“Vemos, ouvimos e lemos/Não podemos ignorar” são os dois primeiros versos da Cantata da Paz, um poema de Sophia de Mello Breyner que foi escrito de propósito para ser lido na passagem de ano de 1968 para 1969. Passaram-se quase 60 anos e basta ver, ouvir e ler qualquer serviço noticioso para perceber que o nosso tempo continua a ser “Pecado organizado”. Nunca se viu ou sentiu, de um modo geral, tanto desconforto das pessoas. E ainda ninguém parou para tentar perceber porque é que o mundo anda frenético, nervoso, irritado e insatisfeito.
“Vemos, ouvimos e lemos” e facilmente percebemos que existe uma onda de ódio e inconformismo gigante entre os seres humanos. Se não estão a acusar, estão a ser acusados; se não estão a ofender, estão a ser injustiçados; se não estão a exigir, estão a ser oprimidos.
O diagnóstico é fácil de traçar: o mundo como o vemos está doente. As relações estão doentes. As famílias estão doentes. As pessoas estão no limite das suas forças.
Para onde quer que olhemos vemos notícias piores, retratos de uma sociedade desumana, vestígios de uma geração livre e cruelmente perdida de si mesmo. O noticiário apresenta barbáries piores dia após dia e os nossos olhares vão-se habituando, com o inadmissível, com o impensável, com os absurdos e com a cobardia desse ser chamado humano.

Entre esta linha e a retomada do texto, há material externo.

(** Claim C9, amended: when the key file is absent, [get_openai_api_key]
    prints the setup instructions and raises [FileNotFoundError], which the
    orchestrator's [except] clause swallows without printing anything (no
    traceback).  When the file is empty or holds only whitespace it raises
    [ValueError("OpenAI API key file is empty.")] after printing a one-line
    error, without instructions, and the orchestrator reports it as an
    unexpected error with a full traceback. *)
Theorem openai_key_setup_errors (p : string) (w : world) :
  (fs w !! p = None ->
   fst (get_openai_api_key p w) =
     Raise (FileNotFoundError ("OpenAI API key file not found: " +:+ p)) /\
   out (snd (get_openai_api_key p w)) = out w ++ [OpenAIKeyInstructions] /\
   forall w0, main_except (FileNotFoundError ("OpenAI API key file not found: " +:+ p)) w0 =
              (Ok tt, w0)) /\
  (forall c, fs w !! p = Some c -> py_strip c = [] ->
   fst (get_openai_api_key p w) = Raise (ValueError "OpenAI API key file is empty.") /\
   out (snd (get_openai_api_key p w)) =
     out w ++ [SayExn "Error reading OpenAI API key: " (ValueError "OpenAI API key file is empty.")] /\
   forall w0, out (snd (main_except (ValueError "OpenAI API key file is empty.") w0)) =
              out w0 ++ [SayExn "An error occurred: " (ValueError "OpenAI API key file is empty.");
                         SayTrace (ValueError "OpenAI API key file is empty.")]).
Proof.
  split.
  - intros Hp. unfold get_openai_api_key, bind, exists_file. rewrite Hp. simpl.
    split; [reflexivity|]. split; [reflexivity|].
    intros w0. unfold main_except.
    destruct (str_contains "Credentials file not found" _); [reflexivity|].
    reflexivity.
  - intros c Hp Hs. unfold get_openai_api_key, bind, exists_file, try_except, read_file.
    rewrite Hp. simpl. rewrite Hp. cbn [option_map default id].
    rewrite (py_strip_translate_nil c Hs). simpl.
    split; [reflexivity|]. split; [reflexivity|].
    intros w0. simpl. now rewrite <- app_assoc.
Qed.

Observemos o mundo ao redor e nem é preciso olhar para muito longe. Basta ver telejornais, ouvir noticiários, ler as redes sociais ou, simplesmente, observar alguns dos nossos conhecidos.
Qual é o assunto do momento?
Fazer piada da própria miséria, escancarar os problemas sociais mais graves. Pois é. É nessa vibração que estamos a viver. É essa a frequência que estamos a absorver.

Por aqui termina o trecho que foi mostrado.